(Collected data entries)
========================
(** * Enpal sensor platform

    A shallow embedding of [custom_components/enpal/sensor.py]: the static
    field table [FIELD_MAP], the setup-time discovery [async_setup_entry]
    and the poll-time updater [EnpalSensor.async_update], followed by the
    properties of the specification that are settled against them.

    Python objects that the code mutates (the entity, the attribute dict,
    the configuration dict held in [hass.data], the entity registry) are
    threaded through a state-and-exception monad; everything the code
    obtains from outside (the InfluxDB answer, the wall clock) is an
    explicit input. *)

From Stdlib Require Import ZArith Lia Bool.
From Stdlib Require Import Floats.SpecFloat.
From stdpp Require Import gmap strings list pretty.

Local Open Scope Z_scope.

(** ** Python builtins used by the module *)

Module Py.

(** Exception classes.  [except Exception] catches the subclasses of
    [Exception]; [CancelledError], [KeyboardInterrupt] and [SystemExit]
    derive from [BaseException] only.  [OtherException] stands for any
    further subclass of [Exception] (the InfluxDB client's [ApiException],
    urllib3's connection errors, ...). *)
Inductive exn_class :=
| KeyError
| IndexError
| TypeError
| ValueError
| OverflowError
| OtherException
| CancelledError
| KeyboardInterrupt
| SystemExit.

(** An exception object: its class and [str(e)]. *)
Record exn := Exn { exn_cls : exn_class; exn_str : string }.

Definition is_Exception (c : exn_class) : bool :=
  match c with
  | CancelledError | KeyboardInterrupt | SystemExit => false
  | _ => true
  end.

Inductive result (A : Type) :=
| Ok (a : A)
| Raise (e : exn).
Arguments Ok {A} a.
Arguments Raise {A} e.

(** [datetime.datetime], naive (no tzinfo), as the module uses it. *)
Record datetime := Datetime {
  year : Z; month : Z; day : Z;
  hour : Z; minute : Z; second : Z; microsecond : Z
}.

(** [d.replace(hour=0, minute=0, second=0, microsecond=0)] *)
Definition replace_midnight (d : datetime) : datetime :=
  {| year := year d; month := month d; day := day d;
     hour := 0; minute := 0; second := 0; microsecond := 0 |}.

(** *** [float]: IEEE 754 binary64 *)

Definition prec : Z := 53.
Definition emax : Z := 1024.

Abbreviation float := spec_float.

(** The double nearest to the integer [z] (ties to even). *)
Definition float_of_Z (z : Z) : float := binary_normalize prec emax z 0 false.

(** The double nearest to the fraction [n / d] (ties to even), which is
    what the parser of a decimal literal returns. *)
Definition float_of_frac (s : bool) (n d : positive) : float :=
  SFdiv prec emax (S754_finite s n 0) (S754_finite false d 0).

(** The values a sample's [_value] can hold.  [PObject r] is any other
    object ([str], [bytes], [datetime], ...), described by what [float()]
    does when applied to it. *)
Inductive pyval :=
| PFloat (f : float)
| PInt (z : Z)
| PBool (b : bool)
| PNone
| PObject (float_outcome : result float).

(** [float(v)] *)
Definition py_float (v : pyval) : result float :=
  match v with
  | PFloat f => Ok f
  | PInt z =>
      match float_of_Z z with
      | S754_infinity _ => Raise (Exn OverflowError "int too large to convert to float")
      | f => Ok f
      end
  | PBool b => Ok (float_of_Z (if b then 1 else 0))
  | PNone => Raise (Exn TypeError "float() argument must be a string or a real number, not 'NoneType'")
  | PObject r => r
  end.

(** Integer nearest to [a / b] for [b > 0], ties to the even one. *)
Definition div_half_even (a b : Z) : Z :=
  let q := a / b in
  match 2 * (a mod b) ?= b with
  | Lt => q
  | Gt => q + 1
  | Eq => if Z.even q then q else q + 1
  end.

(** Integer nearest to [100 * m * 2^e], ties to even. *)
Definition hundredths (m : positive) (e : Z) : Z :=
  match e with
  | Zneg p => div_half_even (100 * Zpos m) (2 ^ Zpos p)
  | _ => 100 * Zpos m * 2 ^ e
  end.

(** [round(x, 2)] on a float: the exact value of [x] is rounded to two
    decimals (ties to even) and the decimal is read back as the nearest
    double; zeros, infinities and NaN round to themselves, and a value
    that rounds to zero keeps its sign. *)
Definition py_round2 (x : float) : float :=
  match x with
  | S754_finite s m e =>
      match hundredths m e with
      | Zpos n => float_of_frac s n 100
      | _ => S754_zero s
      end
  | _ => x
  end.

(** Comparisons of a float with another number; all are [False] on NaN. *)
Definition py_ge (a b : float) : bool := SFleb b a.
Definition py_le (a b : float) : bool := SFleb a b.
Definition py_eq (a b : float) : bool := SFeqb a b.

(** *** State and exceptions

    A computation over a mutable store [S]: it returns or raises, and in
    both cases leaves the store as mutated so far. *)
Definition M (S A : Type) : Type := S -> result A * S.

Definition ret {S A} (a : A) : M S A := fun s => (Ok a, s).

Definition bind {S A B} (c : M S A) (k : A -> M S B) : M S B :=
  fun s =>
    match c s with
    | (Ok a, s') => k a s'
    | (Raise e, s') => (Raise e, s')
    end.

Definition raise {S A} (e : exn) : M S A := fun s => (Raise e, s).

Definition lift {S A} (r : result A) : M S A := fun s => (r, s).

Definition get {S} : M S S := fun s => (Ok s, s).

Definition modify {S} (f : S -> S) : M S unit := fun s => (Ok tt, f s).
========================
● TASK ITEM
Give again, word for word, the records from their first line to the one with "Python objects that", and leave out all else.

● FINAL ANSWER
(** * Enpal sensor platform

    A shallow embedding of [custom_components/enpal/sensor.py]: the static
    field table [FIELD_MAP], the setup-time discovery [async_setup_entry]
    and the poll-time updater [EnpalSensor.async_update], followed by the
    properties of the specification that are settled against them.

    Python objects that the code mutates (the entity, the attribute dict,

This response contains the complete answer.